At this point, why doesn't someone just make another online video viewing service thing…

DailyMotion doesn't count.

0

lecorbak

DailyMotion is dying more and more everyday.
The only ones outside of youtube that look at least decent that I know are Rutube and NicoNicoVideo.

-1

Uboa

>Google and YouTube have promised that, through machine learning, they can automate the process.

boi don't let 4chan hear you, they might, you know, teach those machines how to appreciate distasteful stuff which i would gladly witness

4

Penultimate Keyboard Cat

Automatic learning is easy to defend against mob spam by just placing basic parameters that the machine cannot use even if it learns about them.
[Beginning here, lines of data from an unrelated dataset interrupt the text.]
Lemma in_fatal_error_final s al : in_fatal_error s -> otls_statem_fatal s al = s.
Proof.
  unfold otls_statem_fatal, in_fatal_error, otls_statem_in_error. intros [E1 E2].
  by rewrite E1, E2.
Qed.

Lemma read_transition_err_cases s mt s' :
  read_transition_err s mt = (false, s') ->
  in_fatal_error s' \/
  tls_IS_DTLS s = true /\ mt = tls3_MT_CHANGE_CIPHER_SPEC /\
  s' = log (s <| init_num := 0 |> <| rwstate := tls_READING |>) C_BIO_set_retry_read.
Proof.
  unfold read_transition_err.
  destruct (tls_IS_DTLS s), (Z.eqb_spec mt tls3_MT_CHANGE_CIPHER_SPEC); simpl; intros [= <-];
    first [by right|left; apply otls_statem_fatal_in_error].
Qed.

(** ** Reading *)

(** Case analysis of a read transition that fails. *)
Ltac refuse_cases H :=
  repeat (first [discriminate H | case_if_in H]);
  try (apply read_transition_err_cases in H).

Lemma client_refuses `{Callouts} s mt s' :
  otls_statem_client_read_transition s mt = (false, s') ->
  in_fatal_error s' \/
  tls_IS_DTLS s = true /\ mt = tls3_MT_CHANGE_CIPHER_SPEC /\
  s' = log (s <| init_num := 0 |> <| rwstate := tls_READING |>) C_BIO_set_retry_read.
Proof.
  unfold otls_statem_client_read_transition. destruct (tls_IS_TLS13 s) eqn:H13.
  - assert (Hd : tls_IS_DTLS s = false).
    { unfold tls_IS_TLS13 in H13. by destruct (tls_IS_DTLS s). }
    destruct (otls_statem_client13_read_transition s mt) as [[] s1] eqn:E; [done|].
    simpl. intros Hr.
    assert (Hs : s1 = s \/ mt = tls3_MT_CERTIFICATE_REQUEST).
    { unfold otls_statem_client13_read_transition in E.
      destruct (hand_state (statem s)); repeat (first [discriminate E|case_if_in E]); zify_bools;
        (try by injection E as <-; left); try (by right); destruct_and?;
        destruct (tls13_restore_handshake_digest_for_pha _); by right. }
    apply read_transition_err_cases in Hr as [Hr|(Hd' & -> & ->)]; [by left|].
    destruct Hs as [->|]; [congruence|done].
  - destruct (hand_state (statem s)); intros Hr; refuse_cases Hr; done.
Qed.

Lemma server_refuses `{Callouts} s mt s' :
  otls_statem_server_read_transition s mt = (false, s') ->
  in_fatal_error s' \/
  tls_IS_DTLS s = true /\ mt = tls3_MT_CHANGE_CIPHER_SPEC /\
  s' = log (s <| init_num := 0 |> <| rwstate := tls_READING |>) C_BIO_set_retry_read.
Proof.
  unfold otls_statem_server_read_transition. destruct (tls_IS_TLS13 s) eqn:H13.
  - destruct (otls_statem_server13_read_transition s mt) as [[] s1] eqn:E; [done|].
    simpl. intros Hr. apply read_transition_err_cases in Hr.
    assert (s1 = s) as ->; [|done]. unfold otls_statem_server13_read_transition in E.
    destruct (hand_state (statem s)); repeat (first [discriminate E|case_if_in E]); congruence.
  - destruct (hand_state (statem s)); intros Hr;
      repeat (first [discriminate Hr | case_if_in Hr]);
      try (by apply read_transition_err_cases in Hr).
    injection Hr as <-. left. apply otls_statem_fatal_in_error.
Qed.
(** Each step is linear, so the loop is. *)
Lemma zip_linear f (carry : Z -> Prop) s u v :
  (forall a b c, word_ok a -> word_ok b -> carry c ->
     word_ok (f a b c).1 /\ carry (f a b c).2 /\ (f a b c).1 + s * B * (f a b c).2 = u * a + v * b + s * c) ->
  forall l k c, zlen l = zlen k -> words_ok l -> words_ok k -> carry c ->
    zlen (carry_zip f l k c).1 = zlen l /\ words_ok (carry_zip f l k c).1 /\ carry (carry_zip f l k c).2 /\
    eval (carry_zip f l k c).1 + s * B ^ zlen l * (carry_zip f l k c).2 = u * eval l + v * eval k + s * c.
Proof.
  intros Hf l. induction l as [|a l IH]; intros k c Hz Hl Hk Hc.
  { destruct k; [|len_lia]. simpl. rewrite zlen_nil. split; [done|]. split; [constructor|]. split; [done|lia]. }
  destruct k as [|b k]; [len_lia|]. rewrite !zlen_cons in *.
  apply Forall_cons in Hl as [Ha Hl]. apply Forall_cons in Hk as [Hb Hk]. simpl.
  destruct (Hf a b c Ha Hb Hc) as (Hr & Hc1 & E). destruct (f a b c) as [r c1].
  destruct (IH k c1 ltac:(lia) Hl Hk Hc1) as (Hzl & Hok & Hc2 & E2).
  destruct (carry_zip f l k c1) as [rs c2]. simpl in *. rewrite zlen_cons.
  split; [lia|]. split; [by constructor|]. split; [done|].
  rewrite B_succ by apply zlen_nonneg.
  transitivity ((r + s * B * c1) + B * (eval rs + s * B ^ zlen l * c2 - s * c1)); [ring|].
  rewrite E, E2. ring.
Qed.

Definition bit_ok (c : Z) : Prop := 0 <= c <= 1.

Definition add_word (a b c : Z) : Z * Z :=
  let t := Z.land (a + c) BN_MASK2 in
  let l := Z.land (t + b) BN_MASK2 in (l, u64 (Z.b2z (t <? c) + Z.b2z (l <? t))).

Definition sub_word (a b c : Z) : Z * Z :=
  (Z.land (a - b - c) BN_MASK2, if negb (a =? b) then Z.b2z (a <? b) else c).

Lemma add_word_spec a b c : word_ok a -> word_ok b -> bit_ok c ->
  word_ok (add_word a b c).1 /\ bit_ok (add_word a b c).2 /\
  (add_word a b c).1 + 1 * B * (add_word a b c).2 = 1 * a + 1 * b + 1 * c.
Proof.
  unfold add_word, bit_ok. intros Ha Hb Hc. rewrite !mask2. cbv zeta. simpl fst. simpl snd.
  assert (word_ok c) as Hc' by (unfold word_ok; lia).
  pose proof (add_carry a c Ha Hc') as E1. pose proof (u64_range (a + c)) as H1.
  pose proof (add_carry b _ Hb H1) as E2. rewrite (Z.add_comm b) in E2.
  pose proof (u64_range (u64 (a + c) + b)) as H2. revert E2 H2.
  generalize (u64 (u64 (a + c) + b)). revert E1 H1. generalize (u64 (a + c)). intros t E1 H1 l E2 H2.
  unfold word_ok, B in *.
  destruct (t <? c), (l <? t); simpl Z.b2z in *; rewrite u64_small by lia; lia.
Qed.

Lemma sub_word_spec a b c : word_ok a -> word_ok b -> bit_ok c ->
  word_ok (sub_word a b c).1 /\ bit_ok (sub_word a b c).2 /\
  (sub_word a b c).1 + -1 * B * (sub_word a b c).2 = 1 * a + -1 * b + -1 * c.
Proof.
  unfold sub_word, bit_ok. intros Ha Hb Hc. rewrite !mask2. simpl fst. simpl snd.
  split; [apply u64_range|]. unfold word_ok, B, u64 in *.
  destruct (Z.eqb_spec a b); simpl; [lia_div|]. destruct (Z.ltb_spec a b); simpl; lia_div.
Qed.

(** What a loop over words does. *)
Section Linear.
Context (step : Z -> Z * heap -> option (Z * heap)) (f : Z -> Z -> Z -> Z * Z).
Context (rp ap bp : ptr) (carry : Z -> Prop) (s u v : Z).
Context (Hstep : forall i st, step i st = word_step f rp ap bp i st).
Context (Hf : forall a b c, word_ok a -> word_ok b -> carry c ->
  word_ok (f a b c).1 /\ carry (f a b c).2 /\ (f a b c).1 + s * B * (f a b c).2 = u * a + v * b + s * c).
Context (Fa : follows rp ap) (Fb : follows rp bp).
Context (m : heap) (num : Z) (l k old : list Z).
Context (Hl : words m ap num = Some l) (Hk : words m bp num = Some k) (Ho : words m rp num = Some old).
Context (Hlo : words_ok l) (Hko : words_ok k).

Lemma padd_0 p : padd p 0 = p.
Proof. destruct p as [? z]. unfold padd. simpl. f_equal. lia. Qed.

Lemma linear_iterate c0 : carry c0 ->
  exists R c m', iterate step (Z.to_nat num) 0 (c0, m) = Some (c, m') /\
    set_words m rp R = Some m' /\ zlen R = num /\ words_ok R /\ carry c /\
    eval R + s * B ^ num * c = u * eval l + v * eval k + s * c0.
Proof using Hstep Hf Fa Fb Hl Hk Ho Hlo Hko.
  intros H0.
  pose proof (words_zlen _ _ _ _ Hl) as Zl. pose proof (words_zlen _ _ _ _ Hk) as Zk.
  pose proof (zlen_nonneg l).
  destruct (zip_linear f carry s u v Hf l k c0 ltac:(lia) Hlo Hko H0) as (Hz & Hok & Hc & Heq).
  destruct (word_loop f rp ap bp (Z.to_nat num) Fa Fb 0 m c0 l k old) as (m' & Hit & Hw);
    [rewrite padd_0, Z2Nat.id by lia; done..|].
  rewrite padd_0 in Hw. exists (carry_zip f l k c0).1, (carry_zip f l k c0).2, m'.
  split_and!; [|done|lia|done|done|rewrite <- Zl; lia].
  rewrite <- Hit. by apply iterate_ext.
Qed.

Lemma linear_loop : carry 0 ->
  exists R c m', (if num <=? 0 then Some (0, m) else for_words step (Z.to_nat num) 0 (0, m)) = Some (c, m') /\
    set_words m rp R = Some m' /\ zlen R = num /\ words_ok R /\ carry c /\
    eval R + s * B ^ num * c = u * eval l + v * eval k.
Proof using Hstep Hf Fa Fb Hl Hk Ho Hlo Hko.
  intros H0. destruct (linear_iterate 0 H0) as (R & c & m' & Hit & ? & ? & ? & ? & ?).
  exists R, c, m'. split_and!; try done; [|lia]. rewrite <- Hit. destruct (Z.leb_spec num 0).
  - by replace (Z.to_nat num) with 0%nat in * by lia.
  - apply for_words_iterate.
Qed.
End Linear.

#[local] Opaque mul mul_add.

Section Loops.
Context (m : heap) (rp ap bp : ptr) (num : Z) (l k old : list Z).
Context (Fa : follows rp ap) (Fb : follows rp bp).
Context (Hl : words m ap num = Some l) (Hk : words m bp num = Some k) (Ho : words m rp num = Some old).
Context (Hlo : words_ok l) (Hko : words_ok k) (Hoo : words_ok old).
It's like giving your kids the talk.

1

james_w

the good news is the jump from being an attention whore to just a regular whore is not that far…

0

RemChi

So basically…

Everyones fucked…

Mostly because of shitty algorithm.

6

Megadog

An Elon Musk is worried about AI killing us all.

We don't even need the I, apparently. We won't be killing by machines far more intelligent than us, we'll be killed by bots that are too stupid to realize that not everyone is a terrorist or a nazi.

3

Evilthing

If Youtube had become like that from its inception, it would have been much easier to switch to alternatives.

0

Duke Bruh

So basically Youtube allows only content that gives a great amount of views regardless what it is.
Great,looks like it's officially becoming what we all feared the most,TV.
Remember when people chose Youtube over TV,because you had an amount of content and type of videos that you don't see on TV.This is what made it special.

Now all you get is drama upon drama,things that you could easily watch on TV and sometimes it's even worse.
Now you can't even make what you want without the system screwing you over even if your respecting the rules and you're not harming anyone ,because better give space to modern E-Celebrities who are by far some of the most despicable
individuals that you can be possibly think of.
This is as original as you can get these days,from creators that are not big corporations.

I miss the days when the worst problem was Google+.